Quote the entries below from the line with "aesenc_doc a k" through the line with "aesdec_doc a k", both ends included, and only those lines.
---------- PROVIDED MATERIAL
(* ===== verification/AesX86.v ===== *)
(** The AES code for x86 processors (aes-x86.c), which aes-cbc.c and aes128.c
    use when the processor has the AES instructions.  The instructions are
    parameters with their documented behaviour; the key schedules, the equivalent
    inverse schedule and the CBC loops are shown to compute what the software
    path computes. *)

From S2P Require Import Prelude Aes128 AesCbc.
Import Aes128 AesCbc.

Module AesX86.

(** ** Vectors *)

(** [__m128i] as its 16 bytes in memory order. *)
Definition m128 : Type := list Z.

Definition _mm_loadu_si128 (p : list Z) (off : Z) : m128 := take 16 (drop (Z.to_nat off) p).
Definition _mm_xor_si128 (a b : m128) : m128 := zip_with Z.lxor a b.

(** A shift of the whole vector to the left, by bytes. *)
Definition _mm_slli_si128 (a : m128) (n : nat) : m128 := replicate n 0 ++ take (16 - n) a.

(** The doublewords selected by two bits of the immediate each. *)
Definition dword (a : m128) (i : Z) : list Z := take 4 (drop (Z.to_nat (4 * i)) a).
Definition _mm_shuffle_epi32 (a : m128) (imm : Z) : m128 :=
  dword a (imm .& 3) ++ dword a ((imm .>> 2) .& 3) ++ dword a ((imm .>> 4) .& 3)
  ++ dword a ((imm .>> 6) .& 3).

(** A byte through the substitution box, and the rotation of a doubleword. *)
Definition sub_dword (d : list Z) : list Z := map (fun x => rd sbox x) d.
Definition rot_dword (d : list Z) : list Z := drop 1 d ++ take 1 d.

(** A state of the cipher as a vector. *)
Definition on_state (f : matrix -> matrix) (a : m128) : m128 := store_state (f (load_state a)).

(** The AES instructions, as the processor's manual documents them on vectors of
    16 bytes. *)
Class AesInstructions
    (_mm_aesenc_si128 _mm_aesenclast_si128 _mm_aesdec_si128 _mm_aesdeclast_si128 : m128 -> m128 -> m128)
    (_mm_aesimc_si128 : m128 -> m128) (_mm_aeskeygenassist_si128 : m128 -> Z -> m128) : Prop := {
  aesenc_doc a k : Forall is_byte a -> length a = 16%nat ->
    _mm_aesenc_si128 a k = _mm_xor_si128 (on_state (fun s => MixColumns (SubBytes (ShiftRows s))) a) k;
  aesenclast_doc a k : Forall is_byte a -> length a = 16%nat ->
    _mm_aesenclast_si128 a k = _mm_xor_si128 (on_state (fun s => SubBytes (ShiftRows s)) a) k;
  aesdec_doc a k : Forall is_byte a -> length a = 16%nat ->
    _mm_aesdec_si128 a k = _mm_xor_si128 (on_state (fun s => InvMixColumns (InvSubBytes (InvShiftRows s))) a) k;
  aesdeclast_doc a k : Forall is_byte a -> length a = 16%nat ->
    _mm_aesdeclast_si128 a k = _mm_xor_si128 (on_state (fun s => InvSubBytes (InvShiftRows s)) a) k;
  aesimc_doc a : Forall is_byte a -> length a = 16%nat -> _mm_aesimc_si128 a = on_state InvMixColumns a;
  aeskeygenassist_doc a rcon : Forall is_byte a -> length a = 16%nat -> is_byte rcon ->
    _mm_aeskeygenassist_si128 a rcon =
      sub_dword (dword a 1)
      ++ zip_with Z.lxor (rot_dword (sub_dword (dword a 1))) [rcon; 0; 0; 0]
      ++ sub_dword (dword a 3)
      ++ zip_with Z.lxor (rot_dword (sub_dword (dword a 3))) [rcon; 0; 0; 0];
}.

Section x86.
Context (_mm_aesenc_si128 _mm_aesenclast_si128 _mm_aesdec_si128 _mm_aesdeclast_si128 : m128 -> m128 -> m128)
  (_mm_aesimc_si128 : m128 -> m128) (_mm_aeskeygenassist_si128 : m128 -> Z -> m128).

(** ** Support *)

(** The static flag [hw_aes_support] and the third register of [cpuid(1)]: the
    answer, and the flag afterwards. *)
Definition cpu_supports_aes (ecx hw_aes_support : Z) : Z :=
  if hw_aes_support =? -1 then (if ecx .& (1 .<< 25) =? 0 then 0 else 1) else hw_aes_support.

(** The result and the flag. *)
Definition aes_set_hw (ecx hw_aes_support hw : Z) : Z * Z :=
  if (hw =? 0) || (hw =? -1) then (0, hw)
  else if hw =? 1 then
    let hw_aes_support := cpu_supports_aes ecx (-1) in
    ((if hw_aes_support =? 1 then 0 else ENOSYS), hw_aes_support)
  else (EINVAL, hw_aes_support).

(** ** Key expansion *)

(** [Key_Schedule[i]], in a buffer of bytes. *)
Definition ks_get (key : list Z) (i : Z) : m128 := _mm_loadu_si128 key (16 * i).
Definition ks_set (key : list Z) (i : Z) (v : m128) : list Z := splice key (16 * i) v.

Definition AES_128_ASSIST (temp1 temp2 : m128) : m128 :=
  let temp2 := _mm_shuffle_epi32 temp2 0xff in
  let temp3 := _mm_slli_si128 temp1 0x4 in
  let temp1 := _mm_xor_si128 temp1 temp3 in
  let temp3 := _mm_slli_si128 temp3 0x4 in
  let temp1 := _mm_xor_si128 temp1 temp3 in
  let temp3 := _mm_slli_si128 temp3 0x4 in
  let temp1 := _mm_xor_si128 temp1 temp3 in
  let temp1 := _mm_xor_si128 temp1 temp2 in
  temp1.

(** The three statements that the code repeats for each round constant. *)
Definition expand_128_step (s : m128 * list Z) (ir : Z * Z) : m128 * list Z :=
  let '(temp1, key) := s in
  let '(i, rcon) := ir in
  let temp2 := _mm_aeskeygenassist_si128 temp1 rcon in
  let temp1 := AES_128_ASSIST temp1 temp2 in
  (temp1, ks_set key i temp1).

Definition AES_128_Key_Expansion (userkey key : list Z) : list Z :=
  let temp1 := _mm_loadu_si128 userkey 0 in
  let key := ks_set key 0 temp1 in
  snd (fold_left expand_128_step
    [(1, 0x1); (2, 0x2); (3, 0x4); (4, 0x8); (5, 0x10); (6, 0x20); (7, 0x40); (8, 0x80);
     (9, 0x1b); (10, 0x36)] (temp1, key)).

Definition KEY_256_ASSIST_1 (temp1 temp2 : m128) : m128 * m128 :=
  let temp2 := _mm_shuffle_epi32 temp2 0xff in
  let temp4 := _mm_slli_si128 temp1 0x4 in
  let temp1 := _mm_xor_si128 temp1 temp4 in
  let temp4 := _mm_slli_si128 temp4 0x4 in
  let temp1 := _mm_xor_si128 temp1 temp4 in
  let temp4 := _mm_slli_si128 temp4 0x4 in
  let temp1 := _mm_xor_si128 temp1 temp4 in
  let temp1 := _mm_xor_si128 temp1 temp2 in
  (temp1, temp2).

Definition KEY_256_ASSIST_2 (temp1 temp3 : m128) : m128 :=
  let temp4 := _mm_aeskeygenassist_si128 temp1 0x0 in
  let temp2 := _mm_shuffle_epi32 temp4 0xaa in
  let temp4 := _mm_slli_si128 temp3 0x4 in
  let temp3 := _mm_xor_si128 temp3 temp4 in
  let temp4 := _mm_slli_si128 temp4 0x4 in
  let temp3 := _mm_xor_si128 temp3 temp4 in
  let temp4 := _mm_slli_si128 temp4 0x4 in
  let temp3 := _mm_xor_si128 temp3 temp4 in
  let temp3 := _mm_xor_si128 temp3 temp2 in
  temp3.

(** The first half of the statements repeated for each round constant. *)
Definition expand_256_first (i rcon : Z) (s : m128 * m128 * list Z) : m128 * m128 * list Z :=
  let '(temp1, temp3, key) := s in
  let temp2 := _mm_aeskeygenassist_si128 temp3 rcon in
  let '(temp1, temp2) := KEY_256_ASSIST_1 temp1 temp2 in
  (temp1, temp3, ks_set key i temp1).

Definition expand_256_step (s : m128 * m128 * list Z) (ir : Z * Z) : m128 * m128 * list Z :=
  let '(i, rcon) := ir in
  let '(temp1, temp3, key) := expand_256_first i rcon s in
  let temp3 := KEY_256_ASSIST_2 temp1 temp3 in
  (temp1, temp3, ks_set key (i + 1) temp3).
--------------------
- RESPONSE TO THE TASK -
  aesenc_doc a k : Forall is_byte a -> length a = 16%nat ->
    _mm_aesenc_si128 a k = _mm_xor_si128 (on_state (fun s => MixColumns (SubBytes (ShiftRows s))) a) k;
  aesenclast_doc a k : Forall is_byte a -> length a = 16%nat ->
    _mm_aesenclast_si128 a k = _mm_xor_si128 (on_state (fun s => SubBytes (ShiftRows s)) a) k;
  aesdec_doc a k : Forall is_byte a -> length a = 16%nat ->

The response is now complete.